Congratulations on your comeback! Waiting for upcoming updates 🖤

braden-w commented 1 month ago

Sorry for the delays! I’m still making a ton of updates, which you can follow in the 104-feat-svelte-5 support branch. Extension development has been having a few hiccups, but hopefully should be working very soon!

christopherAI2022 commented 1 month ago

I think the most important thing to add is a way to download the audio.

I whipped up my own little Whisper feature on our charity's website - and the download audio has saved me many a time.

When Whispering for some reason fails and I have already spent a minute or so thinking out loud... one time I had to even pipe the audio into Audacity to record it to upload it to our site. If there simply was a "Download Audio" option this would potentially rectify that issue.

andydataguy commented 1 month ago

Glad you're back! The chrome plugin has been a gamechanger for me.

BTW please add a link to donate/gift you somewhere in the README.md. Would love to support your work 😊

Updated: The issue I was facing was from the API.. openai not autocharging!

doxgt commented 1 month ago

Nice to see the new web-based interface at: https://whispering.bradenwong.com/

Is it supposed to be working though? It does not seem to be working for me as per brief testing tonight. Nevertheless, looking good!

braden-w commented 1 month ago

Thank you so much everyone! I'm starting to come close to establishing a stable CI/CD pipeline and getting my updates pushed out consistently.

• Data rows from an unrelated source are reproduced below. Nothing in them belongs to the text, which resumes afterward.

(* ===== verification/Ulib.v ===== *)
(** * The user library (ulib.c): strings, line input and the forward [memmove]

    A C string is the list of the characters at and after its address; it ends at
    the first NUL, or where the list ends. [memmove] acts on memory, since
    overlapping areas are the point. *)

From S2P Require Import Prelude Mem StringC.

Module Ulib.

Fixpoint strlen (s : list Z) : nat :=
  match s with
  | [] => O
  | c :: s => if c =? 0 then O else S (strlen s)
  end.

(** [while(( *s++ = *t++) != 0)]: the characters written, with the NUL. *)
Fixpoint strcpy (t : list Z) : list Z :=
  match t with
  | [] => [0]
  | c :: t => if c =? 0 then [0] else c :: strcpy t
  end.

(** The first character of a string, its NUL included. *)
Definition hd0 (s : list Z) : Z := default 0 (head s).

(** [while( *p && *p == *q) p++, q++; return (uchar)*p - (uchar)*q;] *)
Fixpoint strcmp (p q : list Z) : Z :=
  match p with
  | [] => 0 - u8 (hd0 q)
  | a :: p' =>
      if negb (a =? 0) && (a =? hd0 q) then strcmp p' (tail q)
      else u8 a - u8 (hd0 q)
  end.

(** The offset of the character found. *)
Fixpoint strchr (s : list Z) (c : Z) : option nat :=
  match s with
  | [] => None
  | x :: s => if x =? 0 then None else if x =? c then Some O else S <$> strchr s c
  end.

(** [memset] stores bytes with [stosb]. *)
Definition memset (m : mem) (dst c : Z) (n : nat) : mem := StringC.stosb m dst c n.

(** [while(n-- > 0) *dst++ = *src++;], whatever the overlap. *)
Definition memmove (m : mem) (vdst vsrc n : Z) : mem := StringC.copy_fwd m vdst vsrc (Z.to_nat n).

(** [for(i=0; i+1 < max; )] of [gets] with [n] more rounds to go: the bytes of the input that
    are stored, and those left. The input ends where [read] returns less than 1. *)
Fixpoint gets_loop (n : nat) (input : list Z) : list Z * list Z :=
  match n, input with
  | S n, c :: input =>
      if (c =? 10) || (c =? 13) then ([c], input)
      else let '(l, rest) := gets_loop n input in (c :: l, rest)
  | _, _ => ([], input)
  end.

(** The buffer's contents, with the NUL, and the input left. *)
Definition gets (max : Z) (input : list Z) : list Z * list Z :=
  let '(l, rest) := gets_loop (Z.to_nat (max - 1)) input in (l ++ [0], rest).

(** ** Strings *)

(** The C string at the head of a list. *)
Fixpoint cstr (s : list Z) : list Z :=
  match s with
  | [] => []
  | c :: s => if c =? 0 then [] else c :: cstr s
  end.

Lemma strlen_cstr s : strlen s = length (cstr s).
Proof. induction s as [|c s IH]; [done|]. simpl. destruct (c =? 0); [done|]. simpl. by rewrite IH. Qed.

Lemma strcpy_cstr s : strcpy s = cstr s ++ [0].
Proof. induction s as [|c s IH]; [done|]. simpl. destruct (c =? 0); [done|]. by rewrite IH. Qed.

Lemma cstr_id s : Forall (fun c => c <> 0) s -> cstr s = s.
Proof. induction 1 as [|c s Hc _ IH]; [done|]. simpl. zcase; [done|]. by rewrite IH. Qed.

Lemma cstr_app s l : Forall (fun c => c <> 0) s -> cstr (s ++ 0 :: l) = s.
Proof. induction 1 as [|c s Hc _ IH]; [done|]. simpl. zcase; [done|]. by rewrite IH. Qed.

Lemma cstr_nonzero s : Forall (fun c => c <> 0) (cstr s).
Proof. induction s as [|c s IH]; [constructor|]. simpl. zcase; constructor; auto. Qed.

(** [strchr] tells whether a character that is not NUL is in the string. *)
Lemma strchr_spec s c : c <> 0 -> is_Some (strchr s c) <-> c ∈ cstr s.
Proof.
  intros Hc. induction s as [|x s IH]; simpl.
  - split; [intros [? [=]]|]. intros H. inversion H.
  - zcase.
    + split; [intros [? [=]]|]. intros H. inversion H.
    + subst. split; [left|eauto].
    + rewrite fmap_is_Some, IH, elem_of_cons. split; [auto|]. intros [->|]; [done|auto].
Qed.

Lemma strchr_nul s : strchr s 0 = None.
Proof. induction s as [|x s IH]; [done|]. simpl. destruct (x =? 0) eqn:E; [done|]. by rewrite IH. Qed.

(** The reference order: the first difference decides, a proper prefix comes first. *)
Fixpoint lex_compare (p q : list Z) : comparison :=
  match p, q with
  | [], [] => Eq
  | [], _ => Lt
  | _, [] => Gt
  | a :: p, b :: q => match Z.compare a b with Eq => lex_compare p q | c => c end
  end.

Definition uchars (s : list Z) : Prop := Forall (fun c => 0 < c < 256) s.

(** The sign of [strcmp] is the order of the strings as unsigned characters; it is 0 exactly
    for equal strings. *)
Theorem strcmp_compare (p q : list Z) : uchars p -> uchars q ->
  Z.compare (strcmp p q) 0 = lex_compare p q.
Proof.
  intros Hp. revert q. induction Hp as [|a p Ha Hp IH]; intros q Hq.
  - destruct Hq as [|b q Hb Hq]; [done|]. cbn [strcmp hd0 head default lex_compare].
    unfold hd0; simpl. rewrite u8_id by lia. apply Z.compare_lt_iff. lia.
  - cbn [strcmp]. destruct Hq as [|b q Hb Hq]; cbn [lex_compare]; unfold hd0; simpl.
    + replace (a =? 0) with false by (symmetry; apply Z.eqb_neq; lia). simpl.
      rewrite u8_id by lia. change (u8 0) with 0. apply Z.compare_gt_iff. lia.
    + destruct (Z.compare_spec a b) as [->|H|H].
      * replace (b =? 0) with false by (symmetry; apply Z.eqb_neq; lia). rewrite Z.eqb_refl. by apply IH.
      * replace (a =? b) with false by (symmetry; apply Z.eqb_neq; lia). rewrite andb_false_r.
        rewrite !u8_id by lia. apply Z.compare_lt_iff. lia.
      * replace (a =? b) with false by (symmetry; apply Z.eqb_neq; lia). rewrite andb_false_r.
        rewrite !u8_id by lia. apply Z.compare_gt_iff. lia.
Qed.

Lemma strcmp_compare_witness : Z.compare (strcmp (codes "ls") (codes "lsx")) 0 = Lt.
Proof.
  rewrite (strcmp_compare (codes "ls") (codes "lsx")); [reflexivity| |].
  all: repeat constructor.
Defined.

(** ** Line input *)

Lemma gets_loop_spec n input l rest : gets_loop n input = (l, rest) ->
  input = l ++ rest /\ (length l <= n)%nat /\
  ((exists body c, l = body ++ [c] /\ (c = 10 \/ c = 13) /\ Forall (fun x => x <> 10 /\ x <> 13) body) \/
   Forall (fun x => x <> 10 /\ x <> 13) l /\ (length l = n \/ rest = [])).
Proof.
  revert input l rest. induction n as [|n IH]; intros input l rest; cbn [gets_loop].
  - intros [= <- <-]. split; [done|]. split; [done|]. right. split; [constructor|auto].
  - destruct input as [|c input]; [intros [= <- <-]; split; [done|]; split; [simpl; lia|]; right; split; [constructor|auto]|].
    destruct ((c =? 10) || (c =? 13)) eqn:E.
    + intros [= <- <-]. split; [done|]. split; [simpl; lia|]. left. exists [], c. split; [done|].
      apply orb_true_iff in E. rewrite !Z.eqb_eq in E. split; [done|constructor].
    + apply orb_false_iff in E as [E1 E2]. rewrite Z.eqb_neq in E1, E2.
      destruct (gets_loop n input) as [l1 r1] eqn:H1. intros [= <- <-].
      destruct (IH _ _ _ H1) as (-> & Hlen & Hr). split; [done|]. split; [simpl; lia|].
      destruct Hr as [(body & c1 & -> & Hc & Hb)|[Hb He]].
      * left. exists (c :: body), c1. split; [done|]. split; [done|]. constructor; auto.
      * right. split; [constructor; auto|]. simpl. destruct He; auto.
Qed.

(** [gets] stores one line of the input, up to and with its end, as long as it fits into the
    buffer with the NUL, and leaves the rest of the input. *)
Theorem gets_line (max : Z) (input l rest : list Z) (Hmax : 0 < max) (H : gets max input = (l, rest)) :
  Z.of_nat (length l) <= max /\ exists line, l = line ++ [0] /\ input = line ++ rest /\
  ((exists body c, line = body ++ [c] /\ (c = 10 \/ c = 13) /\ Forall (fun x => x <> 10 /\ x <> 13) body) \/
   Forall (fun x => x <> 10 /\ x <> 13) line /\ (Z.of_nat (length l) = max \/ rest = [])).
Proof.
  unfold gets in H. destruct (gets_loop _ input) as [l1 r1] eqn:E. injection H as <- <-.
  destruct (gets_loop_spec _ _ _ _ E) as (-> & Hl & Hr). rewrite length_app. simpl. split; [lia|].
  exists l1. split; [done|]. split; [done|]. destruct Hr as [|[H1 H2]]; [auto|]. right. split; [done|].
  destruct H2; [left; lia|auto].
Qed.

Lemma gets_line_witness : exists line, fst (gets 100 (codes "ls -l" ++ 10 :: codes "cd")) = line ++ [0].
Proof.
  destruct (gets_line 100 (codes "ls -l" ++ 10 :: codes "cd") _ _ ltac:(lia) eq_refl) as (_ & line & H & _).
  exists line. exact H.
Defined.

(** ** memmove *)

(** The user's [memmove] copies upwards only: it is right unless the destination begins inside
    the source ... *)
Theorem user_memmove_correct (m : mem) (d s n : Z) (Hn : 0 <= n) (Hover : ~ s < d < s + n) (b : Z) :
  load8 (memmove m d s n) b = load8 (StringC.memmove m d s (Z.to_nat n)) b.
Proof.
  unfold memmove. rewrite StringC.load8_memmove. rewrite StringC.load8_copy_fwd by lia. done.
Qed.

Lemma user_memmove_correct_witness : load8 (memmove ∅ 0 1 3) 0 = load8 (StringC.memmove ∅ 0 1 3) 0.
Proof. apply (user_memmove_correct ∅ 0 1 3); lia. Defined.

(** ... and then it repeats the first bytes of the source instead of moving them. *)
Theorem user_memmove_smears (m : mem) (s : Z) :
  loads (memmove m (s + 1) s 3) s 4 = replicate 4 (load8 m s).
Proof.
  set (m' := memmove m (s + 1) s 3).
  assert (H : forall i, 0 <= i < 4 -> load8 m' (s + i) = load8 m s).
  { intros i Hi. unfold m', memmove. change (Z.to_nat 3) with 3%nat. cbn [StringC.copy_fwd].
    rewrite !load8_store8. zcase; try lia; repeat (rewrite u8_id; [|first [apply load8_range|apply u8_range]]); try done; f_equal; lia. }
  cbn [loads replicate]. rewrite <- (Z.add_0_r s) at 1.
  rewrite <- !Z.add_assoc, !H by lia. done.
Qed.

End Ulib.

Sometimes if you record a minute or two of speaking and it just totally gives you a bad response, there's no way to resend the request, which is very frustrating. I end up having to type out what I said by listening back or just re-record and hope it's good.

Also, custom post-processing would be awesome. https://platform.openai.com/docs/guides/speech-to-text/improving-reliability

I just wanted to say that these retrying requests was the first priority of this update and @cgbur hopefully you should be able to resend messages via the /recordings page!

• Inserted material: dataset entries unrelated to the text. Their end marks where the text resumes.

Lemma size_set_size m p v : 0 <= v < 2 ^ 32 -> size (set_size m p v) p = v.
Proof. intros. unfold size, set_size. rewrite load32_store32_same. by apply u32_id. Qed.

Lemma ptr_set_size m p v : ptr (set_size m p v) p = ptr m p.
Proof. apply load32_store32_other. lia. Qed.

Lemma size_set_ptr m p v : size (set_ptr m p v) p = size m p.
Proof. apply load32_store32_other. lia. Qed.

(** The header of [a] is the same in two memories. *)
Definition same_header (m m' : mem) (a : Z) : Prop := ptr m' a = ptr m a /\ size m' a = size m a.

Lemma set_ptr_apart m p v a : apart a p -> same_header m (set_ptr m p v) a.
Proof. unfold apart, HSIZE. intros. split; apply load32_store32_other; lia. Qed.

Lemma set_size_apart m p v a : apart a p -> same_header m (set_size m p v) a.
Proof. unfold apart, HSIZE. intros. split; apply load32_store32_other; lia. Qed.

Lemma same_header_trans m1 m2 m3 a : same_header m1 m2 a -> same_header m2 m3 a -> same_header m1 m3 a.
Proof. intros [H1 H2] [H3 H4]. split; congruence. Qed.

(** ** The list of free blocks *)

(** A block: the address of its header and its size. *)
Abbreviation block := (Z * Z)%type.

(** The headers of [bs] are linked in order, the last one to [last]. *)
Fixpoint chain (m : mem) (bs : list block) (last : Z) : Prop :=
  match bs with
  | [] => True
  | (a, s) :: bs' =>
      size m a = s /\ ptr m a = match bs' with (b, _) :: _ => b | [] => last end /\ chain m bs' last
  end.

Definition first (bs : list block) (last : Z) : Z := match bs with (b, _) :: _ => b | [] => last end.

Lemma chain_app m bs1 bs2 last : chain m (bs1 ++ bs2) last <-> chain m bs1 (first bs2 last) /\ chain m bs2 last.
Proof.
  induction bs1 as [|[a s] bs1 IH]; simpl; [tauto|]. rewrite IH.
  destruct bs1 as [|[b t] bs1]; simpl; tauto.
Qed.

Lemma chain_same m m' bs last : (forall b, b ∈ bs -> same_header m m' b.1) -> chain m bs last -> chain m' bs last.
Proof.
  induction bs as [|[a s] bs IH]; [done|]. intros H (H1 & H2 & H3).
  destruct (H (a, s) ltac:(left)) as [H4 H5]. simpl in *. rewrite H4, H5.
  split; [done|]. split; [done|]. apply IH; [|done]. intros b Hb. apply H. by right.
Qed.

(** What a block takes: its units, and its header even when it has none. *)
Definition bend (a s : Z) : Z := Z.max (a + HSIZE * s) (a + HSIZE - 1).

(** Every block ends before the next begins, with a gap, and within [lo] and [hi]. *)
Fixpoint spread (lo : Z) (bs : list block) (hi : Z) : Prop :=
  match bs with
  | [] => lo <= hi
  | (a, s) :: bs => lo < a /\ 0 <= s /\ spread (bend a s) bs hi
  end.

Lemma spread_le lo bs hi : spread lo bs hi -> lo <= hi.
Proof.
  revert lo. induction bs as [|[a s] bs IH]; simpl; [done|]. intros lo (H1 & H2 & H3%IH).
  unfold bend, HSIZE in *. lia.
Qed.

Lemma spread_hi lo bs hi hi' : spread lo bs hi -> hi <= hi' -> spread lo bs hi'.
Proof. revert lo. induction bs as [|[a s] bs IH]; simpl; [lia|]. intros lo (H1 & H2 & H3) H. eauto. Qed.

Lemma spread_lo lo lo' bs hi : spread lo bs hi -> lo' <= lo -> spread lo' bs hi.
Proof. destruct bs as [|[a s] bs]; simpl; [lia|]. intros (H1 & H2 & H3) H. split; [lia|done]. Qed.

Lemma spread_app lo bs1 bs2 hi : spread lo (bs1 ++ bs2) hi <-> exists mid, spread lo bs1 mid /\ spread mid bs2 hi.
Proof.
  revert lo. induction bs1 as [|[a s] bs1 IH]; intros lo; simpl.
  - split; [intros H; exists lo; split; [lia|done]|]. intros (mid & H1 & H2).
    destruct bs2 as [|[b t] bs2]; simpl in *; [lia|]. destruct H2 as (H2 & H3 & H4). split; [lia|done].
  - rewrite IH. split; [intros (H1 & H2 & mid & H3 & H4); exists mid; auto|intros (mid & (H1 & H2 & H3) & H4); eauto 6].
Qed.

Lemma spread_in lo bs hi a s : spread lo bs hi -> (a, s) ∈ bs -> lo < a /\ 0 <= s /\ bend a s <= hi.
Proof.
  revert lo. induction bs as [|[b t] bs IH]; intros lo; [intros _ H; inversion H|].
  intros (H1 & H2 & H3) [[= -> ->]|H]%elem_of_cons.
  - pose proof (spread_le _ _ _ H3). lia.
  - destruct (IH _ H3 H) as (H4 & H5 & H6). unfold bend, HSIZE in *. lia.
Qed.

(** The bytes of the free blocks. *)
Definition covers (bs : list block) (x : Z) : Prop := exists a s, (a, s) ∈ bs /\ a <= x < a + HSIZE * s.

Lemma covers_app bs1 bs2 x : covers (bs1 ++ bs2) x <-> covers bs1 x \/ covers bs2 x.
Proof.
  split.
  - intros (a & s & H & Hx). apply elem_of_app in H as [H|H]; [left|right]; by exists a, s.
  - intros [(a & s & H & Hx)|(a & s & H & Hx)]; exists a, s; (split; [|done]); apply elem_of_app; auto.
Qed.

Lemma covers_cons a s bs x : covers ((a, s) :: bs) x <-> a <= x < a + HSIZE * s \/ covers bs x.
Proof.
  split.
  - intros (b & t & [[= -> ->]|H]%elem_of_cons & Hx); [by left|right; by exists b, t].
  - intros [H|(b & t & H & Hx)]; [exists a, s|exists b, t]; (split; [|done]); [left|by right].
Qed.

Lemma covers_nil x : ~ covers [] x.
Proof. intros (a & s & H & _). inversion H. Qed.

(** The allocator's state: the list begins with the static header, of size 0, the others have
    memory, all lie in address order below the break, no two touch, and [freep] is one of them. *)
Definition heap_ok (base : Z) (h : heap) (bs : list block) : Prop :=
  (0 < base /\ base + HSIZE <= h_brk h) /\ h_brk h <= h_limit h /\ h_limit h < 2 ^ 31 /\
  spread 0 ((base, 0) :: bs) (h_brk h) /\ Forall (fun b => 1 <= b.2) bs /\
  chain (h_mem h) ((base, 0) :: bs) base /\
  exists s, (h_freep h, s) ∈ (base, 0) :: bs.

(** ** The search of [free] *)

Lemma chain_next m a s bs last : chain m ((a, s) :: bs) last -> ptr m a = first bs last.
Proof. intros (_ & H & _). exact H. Qed.

Lemma free_walk m bp seg n : forall rest_ last, chain m (seg ++ rest_) last ->
  (forall a s, (a, s) ∈ seg -> found_place m bp a = false) ->
  free_loop (length seg + n) m bp (first (seg ++ rest_) last) = free_loop n m bp (first rest_ last).
Proof.
  induction seg as [|[a s] seg IH]; intros rest_ last Hc Hf; [done|].
  cbn [length plus free_loop app first]. rewrite (Hf a s) by left.
  rewrite (chain_next m a s _ last Hc). apply IH; [by destruct Hc as (_ & _ & Hc)|].
  intros b t Hb. apply (Hf b t). by right.
Qed.

(** What [found_place] says at a block with the next one at [y]. *)
Lemma place_up m bp x y : ptr m x = y -> x < y -> found_place m bp x = (x <? bp) && (bp <? y).
Proof. intros H Hlt. unfold found_place. rewrite H. destruct (x <? bp) eqn:?, (bp <? y) eqn:?; simpl; lia. Qed.

Lemma place_last m bp x y : ptr m x = y -> y <= x -> y < bp -> found_place m bp x = (x <? bp).
Proof. intros H Hle Hlt. unfold found_place. rewrite H. destruct (x <? bp) eqn:?, (bp <? y) eqn:?; simpl; lia. Qed.

Section Place.
Context (base : Z) (m : mem) (bp : Z) (pre post : list block) (P ps hi : Z).
Context (Hchain : chain m (pre ++ (P, ps) :: post) base) (Hspread : spread (base - 1) (pre ++ (P, ps) :: post) hi).
Context (Hbase : base < bp) (HP : P < bp) (Hpost : match post with (b, _) :: _ => bp < b | [] => True end).

Lemma place_pre a s : (a, s) ∈ pre -> found_place m bp a = false.
Proof using All.
  intros (l1 & l2 & ->)%list_elem_of_split. rewrite <- app_assoc in Hchain, Hspread. simpl in *.
  apply chain_app in Hchain as [_ Hc]. apply spread_app in Hspread as (mid & _ & _ & _ & Hs).
  pose proof (chain_next _ _ _ _ _ Hc) as Hn.
  assert (Hy : a < first (l2 ++ (P, ps) :: post) base <= P).
  { destruct l2 as [|[b t] l2]; simpl in *.
    - destruct Hs as (Hs & _). unfold bend, HSIZE in *. lia.
    - destruct Hs as (Hs1 & _ & Hs2). destruct (spread_in _ _ _ P ps Hs2) as (H & _); [apply elem_of_app; right; left|].
      unfold bend, HSIZE in *. lia. }
  rewrite (place_up _ _ _ _ Hn) by lia. destruct (a <? bp) eqn:?, (bp <? first _ _) eqn:?; simpl; lia.
Qed.

Lemma place_post a s : (a, s) ∈ post -> found_place m bp a = false.
Proof using All.
  intros Hin. assert (Hbp : bp < a).
  { apply spread_app in Hspread as (mid & _ & _ & _ & Hs). destruct post as [|[b t] l]; [inversion Hin|].
    destruct Hs as (Hs1 & _ & Hs2). apply elem_of_cons in Hin as [[= -> ->]|Hin]; [done|].
    destruct (spread_in _ _ _ a s Hs2 Hin) as (H & _). unfold bend, HSIZE in *. lia. }
  apply list_elem_of_split in Hin as (l1 & l2 & ->).
  change ((P, ps) :: l1 ++ (a, s) :: l2) with (((P, ps) :: l1) ++ (a, s) :: l2) in *. rewrite app_assoc in *.
  apply chain_app in Hchain as [_ Hc]. apply spread_app in Hspread as (mid & _ & Hs0 & _ & Hs).
  pose proof (chain_next _ _ _ _ _ Hc) as Hn. destruct l2 as [|[b t] l2]; simpl in Hn.
  - rewrite (place_last _ _ _ _ Hn) by lia. lia.
  - destruct Hs as (Hs & _). rewrite (place_up _ _ _ _ Hn) by (unfold bend, HSIZE in *; lia).
    destruct (a <? bp) eqn:?; simpl; lia.
Qed.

Post processing is my plan for v5.0 :D

DavidGP commented 4 weeks ago

So glad that you're back and pushing a lot of updates!

If I may kindly remind of the close-to-tray feature of a fork of Whispering, it would be very useful if Whispering could be minimized to the tray instead of exiting when the close button is clicked.

I believe, especially with the latest update that includes the two feedback sounds and the red recording icon in the tray, there's no longer a need to keep Whispering open as a window, and even less so in the foreground.

braden-w commented 1 week ago

Thank you guys again for the support in this thread! Really appreciate the kind words.

I split off some of your recommendations to separate issues, and I'm now going to close this specific thread since I'm back for real. :)

Thank you again and keep the issues coming!